「トラックレコード」と「プロフィットファクター」も重要

モデルの「トラックレコード」と「プロフィットファクター(PF)」も要チェックです。どちらもモデルの属性として公開されていますので、選択するときに簡単にチェックできます。

ここで言うトラックレコードとは、モデルがその自動売買ツールとして採用され、実際に使用され始めて現在に至るまでの過去の実債を指します。

前にあげた期待値を算出するには、最低半年は必要です。稼働期間が短いと充分なデータが少なく、適切な検証ができないからです。通常、システムプロバイダーが自動売買ツールに1プロバイダーとして採用されるためには、一般的に採用以前の一定期間計測されたトラックレコードが必要と言われており、採用される段階ですでにふるいにかけられているのが実情です。

もし売買ツールとして採用されたあとのトラックレコードが浅く稼働時間が短くても、新進気鋭の優秀なモデルもありますので、実績のいいものはモデル選択候補として、つねにウオッチしておいたほうがいいでしょう。

プロフィットファクター(PF)は、優秀なモデルを見極める指標のひとつです。「総利益÷給損失」で算出され、「1」よりも大きいことがモデル存続としての条件です。

 

 

PFも取引回数により、算定基準値が変化していきます。取引回数が少ないと、優秀なモデルはPFが2以上となりますが、取引回数が多くなれば徐々に1に近づいていきます。稼働期間を最低半年として、取引回数の最低サンプルは、統計学上は100個と言われますが、FXの場合は30~50回以上が目安です。

最後に、モデルの選択と同じくらい重要なことですが、実績が悪いモデルはポートフォリオから外すことです。
市場環境の変動とともに、モデルの陳腐化は避けられません。モデルは過去の相場の値動きから有効性を発見してモデルとしたものであり、あくまでも過去の一時期の値動きをとらえたものです。その有効性が、将来も適用される保証はないからです。

システムプロバイダーがいかにモデルをカスタマイズし、改善して最適化を図っていても、実績が劣っていくことはよくあります。

この場合は、そのモデルの勝率で判断するのです。

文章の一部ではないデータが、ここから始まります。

Lemma prefix_500_short :
  forall s, (String.length s <= 500)%nat -> py_prefix 500 s = s.
Proof.
  unfold py_prefix. intros s; revert s.
  assert (G : forall s n, (String.length s <= n)%nat -> substring 0 n s = s).
  { induction s as [|c r IH]; intros [|n] Hn; simpl in *; try reflexivity;
      [lia | f_equal; apply IH; lia]. }
  intros s H; apply G; exact H.
Qed.

(** C1, counterexample: a 600-character reply with no braces and no
    keyword ends the session with a report holding only its first 500
    characters, so the raw text is not carried. *)
Lemma long_reply_not_carried :
  let s := repeat_char "x"%char 600 in
  parse_ai_response typical_budget s
  = Ok (mk_dict [("action", jstr "end");
                 ("analysis_report", jstr (default_report s))])
  /\ pystr_contains (pystr_of (default_report s)) (pystr_of s) = false.
Proof. split; vm_compute; reflexivity. Qed.

(** The JSON stage also lets a [ValueError] of [json.loads] through: an
    integer literal of 5000 digits exceeds Python's 4300-digit limit for
    integer conversion. *)
Lemma huge_integer_escapes_parser :
  parse_ai_response typical_budget
    ("{" ++ dq ++ "action" ++ dq ++ ": " ++ repeat_char "1"%char 5000 ++ "}")
  = Raise (ValueError
             "Exceeds the limit (4300 digits) for integer string conversion").
Proof. vm_compute. reflexivity. Qed.

(** And its [RecursionError]: a candidate nested deeper than the budget
    raises it out of the parser, here with three levels left. *)
Lemma deep_nesting_escapes_parser :
  parse_ai_response 3
    ("{" ++ dq ++ "action" ++ dq ++ ": " ++ dq ++ "end" ++ dq ++ ", " ++
     dq ++ "x" ++ dq ++ ": [[[]]]}")
  = Raise (recursion_error "array").
Proof. vm_compute. reflexivity. Qed.
(** The sweep: the lists [(T, R)] after the loop. *)
Definition main (layers : list Layer) : result (list R * list R) :=
  au <- getitem layers 0 ;;
  let wavelen := wavelength au in
  let num_points := List.length (wavelength au) in
  foldM (fun '(T, R) i =>
           '(trn, ref) <- sample layers wavelen i ;;
           Ok (T ++ [trn], R ++ [ref]))
        (seq 0 num_points) ([], []).

(** ** Functions of [transfer_matrix_method.py] outside the sweep *)


(** [fresnel(n1, n2, k1x, k2x)], on Python complex scalars: the four
    quotients are taken in the order of the source and the first zero
    divisor raises. *)
Definition fresnel (n1 n2 k1x k2x : C) : result (C * C * C * C) :=
  r12_s <- py_cdiv (k1x - k2x) (k1x + k2x) ;;
  t12_s <- py_cdiv (2 * k1x) (k1x + k2x) ;;
  r12_p <- py_cdiv (n1 * n1 * k2x - n2 * n2 * k1x)
                   (n1 * n1 * k2x + n2 * n2 * k1x) ;;
  t12_p <- py_cdiv (2 * n1 * n1 * k2x) (n1 * n1 * k2x + n2 * n2 * k1x) ;;
  Ok (r12_s, t12_s, r12_p, t12_p).


(** [list.sort()] on a list of floats: the list in ascending order.  On
    real numbers every sorting algorithm returns the same list; this one
    inserts the elements one by one. *)
Fixpoint insort (x : R) (l : list R) : list R :=
  match l with
  | [] => [x]
  | y :: l' => if Rle_dec x y then x :: l else y :: insort x l'
  end.

Definition sort (l : list R) : list R := fold_right insort [] l.

(** The loop [while i < num_points:] of [make_wavelengths], with [count] the
    passes that are left. *)
Fixpoint wavelen_loop (count : nat) (wavelen data_width : R)
    (wavelen_list : list R) : list R :=
  match count with
  | O => wavelen_list
  | S count' =>
      wavelen_loop count' (wavelen + data_width) data_width
                   (wavelen_list ++ [wavelen])
  end.

(** [make_wavelengths(num_points, min_l, max_l)] for an integer
    [num_points]. *)
Definition make_wavelengths (num_points : Z) (min_l max_l : R)
  : result (list R) :=
  let wavelen_list := [] in
  let wavelen := min_l in
  data_width <- py_div (max_l - min_l) (IZR num_points) ;;
  let wavelen_list :=
    wavelen_loop (Z.to_nat num_points) wavelen data_width wavelen_list in
  Ok (sort wavelen_list).

(** ** The CSV readers

    [csv.reader] yields each line of a file as a list of strings.  The
    readers are embedded on these rows; [float], the conversion of a string
    to a number, is a parameter. *)

Section csv.

Variable float : string -> result R.

(** One pass of [for row in reader:] in [get_wave_data]; the [try] around
    the third column catches [IndexError] only. *)
Definition wave_data_row (st : list R * list R * list R) (row : list string)
  : result (list R * list R * list R) :=
  let '(wavelength, y, K) := st in
  c0 <- getitem row 0 ;;
  x0 <- float c0 ;;
  let wavelength := wavelength ++ [x0] in
  c1 <- getitem row 1 ;;
  x1 <- float c1 ;;
  let y := y ++ [x1] in
  match (c2 <- getitem row 2 ;; float c2) with
  | Ok x2 => Ok (wavelength, y, K ++ [x2])
  | Raise IndexError => Ok (wavelength, y, K)
  | Raise e => Raise e
  end.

確率計算から判断すれば、本来勝率70%のモデルが、ある時点で10回の取引中、半分以上の勝ちを上げることができなくなって4回以下の勝ち数、いわゆる勝率40%以下となる、また本来勝率50%のモデルなら、10回中1回以下の勝ち数、勝率10%以下となれば、その時点でポートフォリオから外したほうがいいでしょう。

このように、自動売買ツールは、分散投資のひとつとして裁量トレードとの併用や、レバレッジ規制対策として非常に有効です。しかし問題は、個人投資家がどのようにして有効なプロバイダーを選択し、ポートフォリオを構築するかということです。

 

 

ミドルリスク・ミドルリターン狙いなのか、それともハイリスク・ハイリターン狙いなのかといった投資スタイルの好み、好きな通貨ペアなどは個人差があり、リスクとリターンを考えた安定的収益が狙える複数モデルの組み合わせ、実績の悪いモデルの分析・消去など、これらすべてを自分で判断することは、非常に難しい作業です。

そこで自動売買ツールに投資する場合、FX会社が提供する自動売買ツールに、投資顧問会社からの「投資助言」が組み合わされた「投資助言付き自動売買ツール」に投資することをお勧めします。

投資助言付き自動売買ツールは、「今月の推奨モデル」「今週の推奨ポートフォリオ」などというように、通貨ペアごとや、そのときの市場環境にマッチしたモデル、ローリスクからハイリスクまでのモデルの組み合わせ事例を、個人投資家が選択しやすいように、投資顧問会社からFX会社を通じてレポートなどでアドバイスしてくれます。

投資助言付きの自動売買ツールであれば、モデルを選ぶ負担をかなり軽減できます。

初心者でも自動売買ツールに投資することにより、裁量トレーダー以上の収益を最初から確保できる可能性を説明しましたが、それは有効なモデルの選択、およびその組み合わせが大前提です。

初心者こそ、自動売買ツールに投資する際は、投資助言付きの売買ツールを選択するといいでしょう。もちろんこの場合も、口座資金管理は自己責任となりますので、気を付けなければいけません。